Моим испытанием была десятая сотня плит. Сотня, плиты которой не были частью лабиринта. Не темные и не светлые, не белые, не черные и не серые — они не могли существовать, но существовали. Они стояли за границами мира, существовав еще до его создания, и не открывались моему взгляду. Они будто бы всматривались в меня, что-то ожидая, чего-то ища — и не будучи способными найти.

Вздохнув, я ступил на первую плиту. 'Быстрая', на ней нельзя было задерживаться дольше трех секунд — и я ступил на вторую справа, плиту вечного голода. Она активировалась с промежутками в тридцать секунд, и у меня было время, чтобы пройти дальше.

Лабиринт, столь не проходимый для других, был детской игрой — ведь он сам подсказывал мне нужный путь, подсвечивая его и выставляя нужные плиты. Ему было не интересно убить первого посетителя за долгие сотни лет простейшими ловушками, и плиты десятой сотни тонко щерились улыбками вдали, становясь все ближе. Вторая, третья, четвертая сотня — лабиринт не может удержать того, кто видит его насквозь. И, что куда более важно, лабиринт не может удержать того, кого удерживать не хочет.

Порой я натыкался на скелеты тех, кто пытался пройти лабиринт, не имея на то разрешения — они оставались на наиболее заметных плитах, будто бы Храм сам выставлял их тела напоказ в предупреждение следующим поколениям. Порой я запинался — когда в одном месте оказывались однозначно смертельные плиты, но всякий раз находился выход, пусть даже и в последний миг. Лабиринт играл со мной, подбрасывая все новые и новые ловушки. Он будто бы красовался, являя глазу все более и более сложные чары. Плиты бесконечного золота, плиты спасения, плиты света, плиты тьмы — в Лабиринте было все. Однажды я даже заметил плиту Вавилона — любой ступивший на нее оказался бы обладателем всех сокровищ мира, что когда-либо существовали или будут существовать. Жаль только, что сойти с этой плиты он никогда бы не смог.
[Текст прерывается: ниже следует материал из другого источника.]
(** [_pair] up to and including [emit('pairing')]: trigger, settle delay,
    credentials. *)
Definition _pair_send (env : environment) (c : OsmoConnection)
    : outcome unit * OsmoConnection :=
  (* Trigger pairing mode *)
  match writeFff4_result env with
  | Throw e => (Throw e, c)
  | Ok _ =>
      let c := suspend env 0 (perform (WriteFff4 [0x01; 0x00]) c) in
      let c := suspend env 1 (perform (Sleep 200) c) in
      (* Send pairing PIN *)
      let payload := packString (_identifier c) ++ packString (_pin c) in
      match buildMessageDuml TARGET.APP_TO_WIFI FLAG.REQUEST CMD_SET.WIFI
              WIFI_CMD.SET_PAIRING_PIN (Some payload) (msgSeq c) with
      | (Throw e, s) => (Throw e, set_msgSeq s c)
      | (Ok msg, s) =>
          let c := set_msgSeq s c in
          match write_result env with
          | Throw e => (Throw e, c)
          | Ok _ =>
              let c := suspend env 2 (perform (WriteFff5 msg) c) in
              (Ok tt, emit Ev_pairing c)
          end
      end
  end.

(** The rest of [_pair]: the bounded wait, the timeout event, the result. *)
Definition _pair_wait (env : environment) (c : OsmoConnection)
    : bool * OsmoConnection :=
  (* Wait for pairing response (up to 15s) *)
  let c := pollPaired env 30 3 c in
  let c := if negb (_paired c) then emit Ev_pairingTimeout c else c in
  (_paired c, c).

Definition _pair (env : environment) (c : OsmoConnection)
    : outcome bool * OsmoConnection :=
  match _pair_send env c with
  | (Throw e, c) => (Throw e, c)
  | (Ok _, c) => let '(r, c) := _pair_wait env c in (Ok r, c)
  end.

(** ** Statement helpers *)

(** Number of [Sleep ms] entries in a list of effects. *)
Definition isSleep (ms : Z) (e : effect) : bool :=
  match e with Sleep m => m =? ms | _ => false end.

Definition countSleeps (ms : Z) (l : list effect) : nat :=
  length (List.filter (isSleep ms) l).

Definition isPairedEvent (e : effect) : bool :=
  match e with Emit (Ev_paired _) => true | _ => false end.

(** What every frame handed to a consumer satisfies: magic byte, length
    bounds, a length field that is the byte count of the raw slice, and a raw
    slice that decodes to the frame itself. *)
Definition surfaced_ok (f : Frame.t) : Prop :=
  load8 (Frame.raw f) 0 = 0x55
  /\ 13 <= Frame.length f <= 1024
  /\ lengthField (Frame.raw f) = Frame.length f
  /\ blen (Frame.raw f) = Frame.length f
  /\ parseMessage (Frame.raw f) = Some f.

Definition noMagic (pre : Buffer) : Prop := Forall (fun x => x <> 0x55) pre.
Седьмая и восьмая сотня — здесь кончались простые ловушки, и начинался совсем иной путь — путь души. Плиты, наступив на которые, человек бы получил то, чего жаждет больше всего. Плиты, воплощавшие худшие кошмары, плиты, вырывавшие эйдос или лишавшие крыльев. Плиты, менявшие суть — светлый, наступив на них, стал бы темным, а некромаг — магом жизни. Плиты, обнулявшие силы наступившего. Были даже плиты, менявшие характер — зеркально обращая комплексы, превращая наступившего в свою противоположность... Или в то, что он ненавидит больше всего.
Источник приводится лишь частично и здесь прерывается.